Gonadal androgens exert a wide variety of effects on several neuromuscular systems, including controlling the developmental fate of motoneurons and neuromuscular synapses and promoting the growth of adult dendrites and axons. Paramount in understanding the molecular mechanisms behind androgen action is determining where androgen acts; does androgen act directly or indirectly on cells to change their fate and function? One step toward answering this question has been to determine which cells express androgen receptors (ARs). Motoneurons and skeletal muscles both have ARs and are, therefore, potential sites of androgen action. Recent evidence indicates that the sciatic nerve in rats also contains AR mRNA (Magnaghi et al. [1999] Brain Res.
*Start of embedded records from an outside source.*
(** The keys of the grouping, in the order the loop creates them. *)
Lemma categorize_keys_loop (l : list playlist_info) :
  forall d : dict (list playlist_info),
    List.map fst (fold_left (fun acc i => dict_append (category i) i acc) l d)
    = List.map fst d
      ++ filter (fun c => negb (existsb (str_eqb c) (List.map fst d)))
                (distinct_in_order (List.map category l)).
Proof.
  induction l as [|i l IH]; intros d.
  - simpl. now rewrite app_nil_r.
  - cbn [fold_left List.map distinct_in_order]. rewrite IH.
    rewrite keys_dict_append.
    set (X := distinct_in_order (List.map category l)).
    set (c := category i).
    destruct (in_dec str_eq_dec c (List.map fst d)) as [Hin|Hin].
    + f_equal. cbn [filter].
      assert (Hex : existsb (str_eqb c) (List.map fst d) = true).
      { apply existsb_exists. exists c. split; [exact Hin|apply str_eqb_refl]. }
      rewrite Hex. cbn [negb]. rewrite filter_and.
      apply filter_ext. intros x.
      destruct (str_eqb x c) eqn:E; [|reflexivity].
      apply str_eqb_eq in E. subst x. now rewrite Hex.
    + rewrite <- app_assoc. f_equal. cbn [app filter].
      assert (Hex : existsb (str_eqb c) (List.map fst d) = false).
      { destruct (existsb (str_eqb c) (List.map fst d)) eqn:E; [|reflexivity].
        apply existsb_exists in E. destruct E as [k [Hk E]].
        apply str_eqb_eq in E. now subst k. }
      rewrite Hex. cbn [negb]. f_equal. rewrite filter_and.
      apply filter_ext. intros x. rewrite existsb_app. simpl.
      destruct (str_eqb x c), (existsb (str_eqb x) (List.map fst d));
        reflexivity.
Qed.

Lemma keys_categorized_only (d : dict (list playlist_info)) :
  List.map fst (categorized_only d)
  = filter (fun c => negb (str_eqb c UNCATEGORIZED)) (List.map fst d).
Proof.
  unfold categorized_only. induction d as [|[c g] d IH]; [reflexivity|].
  cbn [filter List.map fst].
  destruct (str_eqb c UNCATEGORIZED); cbn [negb List.map fst]; now rewrite IH.
Qed.

Lemma merge_categories_of (infos : list playlist_info)
    (d : dict (list playlist_info)) :
  (forall c g, In (c, g) d -> g = members c infos) ->
  List.map merge_category (flat_map merge_rule d)
  = filter (fun c => (1 <? Z.of_nat (length (members c infos)))%Z)
           (List.map fst d)
  /\ List.map rename_category (flat_map rename_rule d)
     = filter (fun c => match members c infos with
                        | [p] => negb (str_eqb (title p) (suggested_name_of c))
                        | _ => false
                        end)
              (List.map fst d).
Proof.
  induction d as [|[c g] d IH]; intros Hd; [split; reflexivity|].
  destruct IH as [IHm IHr].
  { intros c' g' Hin. apply Hd. now right. }
  assert (Hg : g = members c infos) by (apply Hd; now left).
  cbn [flat_map List.map fst filter]. rewrite !map_app, IHm, IHr.
  rewrite <- Hg. unfold merge_rule, rename_rule. cbn [fst snd].
  split.
  - destruct (1 <? Z.of_nat (length g))%Z; reflexivity.
  - destruct (Z.ltb_spec 1 (Z.of_nat (length g))) as [Hlt|Hge].
    + destruct g as [|p [|q g']]; simpl in Hlt; try lia; reflexivity.
    + destruct g as [|p [|q g']]; try reflexivity.
      destruct (negb (str_eqb (title p) (suggested_name_of c))); reflexivity.
Qed.

(** X4: the groups, the summaries and the suggestions come in the order
    in which their categories first appear in the input: the keys of the
    grouping are the distinct categories assigned, each at its first
    occurrence; the summaries are these without the sentinel; the merge
    and the rename suggestions follow the summaries' order. *)
Theorem plan_in_order_of_first_appearance (now : str) (data : snapshot) :
  let infos := List.map make_info (playlists data) in
  exists pl,
    generate_reorganization_plan now (Some data) = Some pl
    /\ List.map fst (categorize_playlists (Some data))
       = distinct_in_order
           (List.map (fun p => fst (analyze_playlist_content p))
                     (playlists data))
    /\ plan_keys pl
       = filter (fun c => negb (str_eqb c UNCATEGORIZED))
                (List.map fst (categorize_playlists (Some data)))
    /\ List.map merge_category (merge_suggestions pl)
       = filter (fun c => (1 <? Z.of_nat (length (members c infos)))%Z)
                (plan_keys pl)
    /\ List.map rename_category (rename_suggestions pl)
       = filter (fun c => match members c infos with
                          | [p] => negb (str_eqb (title p)
                                                 (suggested_name_of c))
                          | _ => false
                          end)
                (plan_keys pl).
Proof.
  intros infos.
  pose proof (generate_plan_eq now data) as Hpl. cbv zeta in Hpl.
  eexists. split; [exact Hpl|].
  unfold plan_keys.
  cbn [plan_categories merge_suggestions rename_suggestions].
  set (d := categorize_playlists (Some data)).
  assert (Hkeys : List.map fst
                    (List.map (fun e : str * list playlist_info =>
                                 (fst e, make_summary (fst e) (snd e)))
                              (categorized_only d))
                  = List.map fst (categorized_only d)).
  { rewrite map_map. reflexivity. }
  rewrite Hkeys.
  destruct (@merge_categories_of infos (categorized_only d)) as [Hm Hr].
  { intros c g Hin. apply categorized_only_In in Hin.
    destruct Hin as [Hin _].
    apply (groups_In c g (categorize_groups data)) in Hin. tauto. }
  split; [|split; [apply keys_categorized_only|split; assumption]].
  unfold d. rewrite categorize_fold, categorize_keys_loop.
  cbn [List.map app]. rewrite map_map.
  rewrite (map_ext (fun p => category (make_info p))
                   (fun p => fst (analyze_playlist_content p)))
    by apply make_info_category.
  apply filter_keep_all. reflexivity.
Qed.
Mol. Brain Res. 70:36-44), although which cell type expresses ARs remains unanswered. In this study, we explored the question of which cell populations in the rat sciatic nerve express ARs. Using immunocytochemistry and reverse transcriptase-PCR, we confirmed the presence of AR protein and mRNA in sciatic nerve from adult rats and found a sex difference, favoring males, in the number of cell nuclei immunopositive for AR. This difference was not due to a sex difference in the overall number of cell nuclei. We also found a difference favoring males in AR mRNA, evidence also suggesting that AR expression is higher in males than in females. Results from double-immmunolabeling experiments in sciatic nerve from adult males suggest that, within the endoneurial compartment, endoneurial fibroblasts stain prominently for AR, with some endothelial cells also AR(+). Although Schwann cells showed light AR immunostaining, this staining is apparently nonspecific. We conclude that cells within peripheral nerve have ARs and may, therefore, mediate some of the effects of androgens on neuromuscular systems.